The South's Unification Ministry had said earlier in the day that no joint statement would be issued and described the mood as "not good." The two sides said only that they "have sufficiently presented their positions and held sincere discussions on fundamental and actual matters linked to progress in inter-Korean relations."
They agreed "to continue to further examine ways to boost reconciliation and cooperation between the two Koreas and peace on the Korean peninsula." The South has refused to make its first shipment of much-needed rice aid until the North begins honouring a six-nation nuclear disarmament deal reached in February.
The communist state says that the two issues are unrelated and that "foreign powers" - a reference to the United States - are interfering with the rice deal.
"Rice was the most difficult issue," the South's chief delegate, Unification Minister Lee Jae-Joung, told reporters, adding there were "frank discussions" on the topic.

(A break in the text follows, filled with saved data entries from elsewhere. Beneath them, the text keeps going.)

(** X14 (the grid of MACrossover).  For a grid with distinct keys that does
    not name [self], [instantiate_strategies] on the class [MACrossover]
    ends without an exception and yields exactly the instances whose
    [fast] is in the grid's list for [fast] and whose [slow] is in its list
    for [slow], one per pair; a key the grid does not hold stands for its
    default, 10 or 50.  A grid that names [self] yields no instance. *)
Theorem MACrossover_grid (param_grid : list (string * list Z)) :
  NoDup param_grid.*1 ->
  let fasts := default [10] (dict_get "fast" param_grid) in
  let slows := default [50] (dict_get "slow" param_grid) in
  ("self"%string ∉ param_grid.*1 ->
   exists instances,
     instantiate_strategies [MACrossover_class] param_grid
       = (instances, Exhausted) /\
     length instances = (length fasts * length slows)%nat /\
     forall m, m ∈ instances <-> fast m ∈ fasts /\ slow m ∈ slows) /\
  ("self"%string ∈ param_grid.*1 ->
   fst (instantiate_strategies [MACrossover_class] param_grid) = []).
Proof.
  intros Hnd fasts slows. split.
  - intros Hself.
    unfold instantiate_strategies. cbn [mbind list_bind]. rewrite app_nil_r.
    destruct (MACrossover_steps param_grid Hnd Hself) as [Hsteps|Hsteps];
      cbv zeta in Hsteps; fold fasts slows in Hsteps; rewrite Hsteps.
    + exists (x ← fasts; mkMACrossover x <$> slows).
      split; [|split].
      * rewrite <- yields_Some. f_equal.
        generalize fasts as l. intros l.
        induction l as [|x l IH]; [reflexivity|].
        cbn [mbind list_bind]. rewrite fmap_app. cbn [mbind] in IH.
        rewrite <- IH, <- list_fmap_compose. reflexivity.
      * apply length_bind_fmap.
      * intros m. rewrite bind_swap_elem. split.
        -- intros (x & y & Hx & Hy & ->). auto.
        -- intros [Hx Hy]. exists (fast m), (slow m). destruct m. auto.
    + exists (y ← slows; (fun x => mkMACrossover x y) <$> fasts).
      split; [|split].
      * rewrite <- yields_Some. f_equal.
        generalize slows as l. intros l.
        induction l as [|y l IH]; [reflexivity|].
        cbn [mbind list_bind]. rewrite fmap_app. cbn [mbind] in IH.
        rewrite <- IH, <- list_fmap_compose. reflexivity.
      * rewrite length_bind_fmap. lia.
      * intros m. rewrite (bind_swap_elem (fun y x => mkMACrossover x y)). split.
        -- intros (y & x & Hy & Hx & ->). auto.
        -- intros [Hx Hy]. exists (slow m), (fast m). destruct m. auto.
  - intros Hself.
    unfold instantiate_strategies. cbn [mbind list_bind]. rewrite app_nil_r.
    apply yields_None. apply Forall_forall. intros s Hs.
    unfold class_instances in Hs. apply list_elem_of_fmap in Hs.
    destruct Hs as (combo & -> & Hcombo).
    apply MACrossover_call_self.
    rewrite fst_zip.
    + apply list_elem_of_fmap. apply list_elem_of_fmap in Hself.
      destruct Hself as ([k vs] & Hk & Hin). cbn in Hk. subst k.
      exists ("self"%string, vs). split; [reflexivity|].
      apply list_elem_of_filter. split; [cbn; set_solver|exact Hin].
    + rewrite (product_length _ _ Hcombo), !length_fmap. lia.
Qed.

Delegation spokesman Ko Gyoung-Bin said the North Koreans were told it would be impossible to win public support for the rice deal if implementation of the nuclear agreement is delayed further. Hankook newspaper said the North Koreans on Thursday had threatened to halt a reunion programme for separated families unless the South delivered its aid. "The North Korea side made no remarks on any specific event," Ko said.

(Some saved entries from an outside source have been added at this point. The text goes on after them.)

Lemma rl_calls_standing (n : nat) :
  forall (l : RlToken.Limiter.TokenBucketRateLimiter) (w : World) (t : Q),
    standing t w -> RlToken.last_refill (RlToken.Limiter.bucket l) = t ->
    0 < RlToken.refill_rate (RlToken.Limiter.bucket l) ->
    exists l' w',
      calls n RlToken.Limiter.allow_request l w =
        (Ok (burst n (RlToken.tokens (RlToken.Limiter.bucket l))
               (RlToken.refill_rate (RlToken.Limiter.bucket l))),
         l', w').
Proof.
  induction n as [|n IH]; intros l w t Hw Hl Hr.
  - eexists _, _. reflexivity.
  - cbn [calls burst]. unfold bind at 1.
    rewrite (rl_allow_standing l w t Hw Hl Hr).
    destruct (Qleb 1 (RlToken.tokens (RlToken.Limiter.bucket l))).
    + edestruct (IH {| RlToken.Limiter.bucket :=
                         RlToken.set_tokens
                           (RlToken.tokens (RlToken.Limiter.bucket l) - 1)
                           (RlToken.Limiter.bucket l) |} (tick w) t)
        as (l' & w' & E); [now apply standing_tick|exact Hl|exact Hr|].
      unfold bind. rewrite E. eexists _, _. reflexivity.
    + edestruct (IH l (tick (tick w)) t) as (l' & w' & E);
        [now do 2 apply standing_tick|exact Hl|exact Hr|].
      unfold bind. rewrite E. eexists _, _. reflexivity.
Qed.

Lemma Qleb_compat (c x y : Q) : x == y -> Qleb c x = Qleb c y.
Proof.
  intros H. unfold Qleb.
  now rewrite (Qcompare_comp c c (Qeq_refl c) x y H).
Qed.

Lemma py_min_eq_r (a b : Q) : b <= a -> py_min a b == b.
Proof.
  intros H. unfold py_min. destruct (Qltb b a) eqn:E; [reflexivity|].
  apply Qltb_ge in E. lra.
Qed.

(** [consume(1)] and [wait_time_for_tokens(1)] of [Question 3] on a bucket
    whose level is worth [k], while the clock stands at the bucket's
    timestamp. *)
Lemma q3_refill_standing (b : Q3Token.TokenBucket) (w : World) (t k : Q) :
  standing t w -> Q3Token.last_refill_time b = t ->
  Q3Token.tokens b == k -> k <= Q3Token.capacity b ->
  let b' := state (Q3Token._refill b w) in
  Q3Token._refill b w = (Ok tt, b', tick w) /\
  Q3Token.last_refill_time b' = t /\
  q3_config_is (Q3Token.capacity b) (Q3Token.refill_rate b) b' /\
  Q3Token.tokens b' == k.
Proof.
  intros Hw Hl Hk Hc. rewrite q3_refill_run. unfold state; simpl.
  rewrite (Hw (reads w)), Hl. repeat split.
  rewrite py_min_eq_r.
  - rewrite Hk. ring.
  - assert ((t - t) * Q3Token.refill_rate b == 0) by ring. lra.
Qed.

Lemma q3_consume_standing (b : Q3Token.TokenBucket) (w : World)
  (t k cost : Q) :
  standing t w -> Q3Token.last_refill_time b = t ->
  Q3Token.tokens b == k -> k <= Q3Token.capacity b ->
  let x := Q3Token.consume cost b w in
  world x = tick w /\
  Q3Token.last_refill_time (state x) = t /\
  q3_config_is (Q3Token.capacity b) (Q3Token.refill_rate b) (state x) /\
  (Qleb cost k = true ->
   result x = Ok true /\ Q3Token.tokens (state x) == k - cost) /\
  (Qleb cost k = false ->
   result x = Ok false /\ Q3Token.tokens (state x) == k).
Proof.
  intros Hw Hl Hk Hc.
  destruct (q3_refill_standing b w t k Hw Hl Hk Hc) as (E & Hl' & Hcfg & Hk').
  unfold Q3Token.consume, bind. rewrite E.
  set (b' := state (Q3Token._refill b w)) in *. clearbody b'. unfold get.
  rewrite (Qleb_compat cost _ k Hk').
  destruct (Qleb cost k); unfold put, ret, world, state, result; simpl.
  - repeat split; try apply Hcfg; try discriminate; try assumption.
    now rewrite Hk'.
  - repeat split; try apply Hcfg; try discriminate; assumption.
Qed.

Lemma q3_wait_standing (b : Q3Token.TokenBucket) (w : World)
  (t k cost : Q) :
  standing t w -> Q3Token.last_refill_time b = t ->
  Q3Token.tokens b == k -> k <= Q3Token.capacity b ->
  let y := Q3Token.wait_time_for_tokens cost b w in
  world y = tick w /\
  Q3Token.last_refill_time (state y) = t /\
  q3_config_is (Q3Token.capacity b) (Q3Token.refill_rate b) (state y) /\
  Q3Token.tokens (state y) == k /\
  (Qleb cost k = false -> 0 < Q3Token.refill_rate b ->
   exists q, result y = Ok q /\ q == (cost - k) / Q3Token.refill_rate b).
Proof.
  intros Hw Hl Hk Hc.
  destruct (q3_refill_standing b w t k Hw Hl Hk Hc) as (E & Hl' & Hcfg & Hk').
  unfold Q3Token.wait_time_for_tokens, bind. rewrite E.
  set (b' := state (Q3Token._refill b w)) in *. clearbody b'. unfold get.
  rewrite (Qleb_compat cost _ k Hk').
  destruct Hcfg as [Hcap Hrate].
  destruct (Qleb cost k).
  - unfold ret, world, state, result; simpl.
    repeat split; try assumption. discriminate.
  - unfold py_div. rewrite Hrate.
    destruct (Qeq_bool (Q3Token.refill_rate b) 0) eqn:Ez;
      unfold raise, ret, world, state, result; simpl;
      repeat split; try assumption; intros _ Hr.
    + apply Qeq_bool_iff in Ez. lra.
    + eexists. split; [reflexivity|]. now rewrite Hk'.
Qed.

Lemma outcome_eq_refl (a : bool * option Q) : outcome_eq a a.
Proof. destruct a as [ok [q|]]; split; simpl; auto. reflexivity. Qed.

Lemma q3_calls_standing (n : nat) :
  forall (mem : Q3Token.Limiter.State) (w : World) (t : Q) (c : string)
         (r : nat) (b : Q3Token.TokenBucket) (k : Q),
    standing t w ->
    Q3Token.Limiter.buckets (this mem) !! c = Some r ->
    heap mem !! r = Some b ->
    Q3Token.last_refill_time b = t ->
    Q3Token.tokens b == k -> k <= Q3Token.capacity b ->
    0 < Q3Token.refill_rate b ->
    exists res mem' w',
      calls n (Q3Token.Limiter.allow_request c 1) mem w = (Ok res, mem', w') /\
      Forall2 outcome_eq res (burst n k (Q3Token.refill_rate b)).
Proof.
  induction n as [|n IH]; intros mem w t c r b k Hw Hc Hb Hl Hk Hcap Hr.
  - eexists _, _, _. split; [reflexivity|constructor].
  - cbn [calls burst]. unfold bind at 1.
    rewrite (Q3TokenFacts.tbr_allow_present_run mem w c 1 r b Hc Hb).
    destruct (q3_consume_standing b w t k 1 Hw Hl Hk Hcap)
      as (Hxw & Hxl & [Hxc Hxr] & Hyes & Hno).
    set (x := Q3Token.consume 1 b w) in *. clearbody x.
    assert (Hlen : (r < length (heap mem))%nat) by now apply lookup_lt_Some in Hb.
    destruct (Qleb 1 k) eqn:E.
    + destruct (Hyes eq_refl) as [Rx Kx]. rewrite Rx.
      destruct (IH (mkMem (<[r := state x]> (heap mem)) (this mem)) (world x)
                  t c r (state x) (k - 1))
        as (res & mem' & w' & Ecalls & Hres).
      * rewrite Hxw. now apply standing_tick.
      * exact Hc.
      * now apply list_lookup_insert_eq.
      * exact Hxl.
      * exact Kx.
      * rewrite Hxc. lra.
      * now rewrite Hxr.
      * unfold bind. rewrite Ecalls. eexists _, _, _. split; [reflexivity|].
        constructor; [apply outcome_eq_refl|]. now rewrite Hxr in Hres.
    + destruct (Hno eq_refl) as [Rx Kx]. rewrite Rx.
      assert (Kcap : k <= Q3Token.capacity (state x)) by now rewrite Hxc.
      assert (Hr' : 0 < Q3Token.refill_rate (state x)) by now rewrite Hxr.
      assert (Hxw' : standing t (world x)).
      { rewrite Hxw. now apply standing_tick. }
      destruct (q3_wait_standing (state x) (world x) t k 1 Hxw' Hxl Kx Kcap)
        as (Hyw & Hyl & [Hyc Hyr] & Ky & Hyq).
      destruct (Hyq E Hr') as (q & Rq & Hq).
      set (y := Q3Token.wait_time_for_tokens 1 (state x) (world x)) in *.
      clearbody y. rewrite Rq.
      destruct (IH (mkMem (<[r := state y]> (heap mem)) (this mem)) (world y)
                  t c r (state y) k)
        as (res & mem' & w' & Ecalls & Hres).
      * rewrite Hyw. now apply standing_tick.
      * exact Hc.
      * now apply list_lookup_insert_eq.
      * exact Hyl.
      * exact Ky.
      * rewrite Hyc, Hxc. exact Hcap.
      * now rewrite Hyr.
      * unfold bind. rewrite Ecalls. eexists _, _, _. split; [reflexivity|].
        constructor.
        -- split; [reflexivity|]. simpl. now rewrite Hq, Hxr.
        -- now rewrite Hyr, Hxr in Hres.
Qed.

Lemma q3_calls_after_ensure (n : nat) (mem : Q3Token.Limiter.State) w c cost :
  calls (Datatypes.S n) (Q3Token.Limiter.allow_request c cost) mem w =
    calls (Datatypes.S n) (Q3Token.Limiter.allow_request c cost)
      (state (Q3Token.Limiter.ensure_bucket c mem w))
      (world (Q3Token.Limiter.ensure_bucket c mem w)).
Proof.
  cbn [calls]. unfold bind at 1. unfold bind at 3.
  now rewrite tbr_allow_after_ensure.
Qed.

The ministerial talks are the highest-level regular contacts between two nations still technically at war following their 1950-53 conflict. But efforts to ease tensions and promote joint economic projects have fallen foul of the continuing nuclear impasse.
At this week's talks, South Korea reiterated appeals to the North to shut down its Yongbyon reactor, the first step in the February deal. It produces the raw material for bomb-making plutonium. The North refuses to budge until it receives 25 million dollars which had been frozen since 2005 in Macau's Banco Delta Asia (BDA) under US-inspired sanctions.
Washington said the accounts were unfrozen in March but the North has had problems finding a foreign bank to handle the transfer of cash deemed to be tainted. Peter Beck, Northeast Asia director of the International Crisis Group, told AFP the US Treasury is understood to be unwilling to issue a legal waiver to any bank which makes the transfer.
Pyongyang has rejected a suggestion by chief US nuclear negotiator Christopher Hill that it start shutting down Yongbyon before the long-running banking dispute is settled.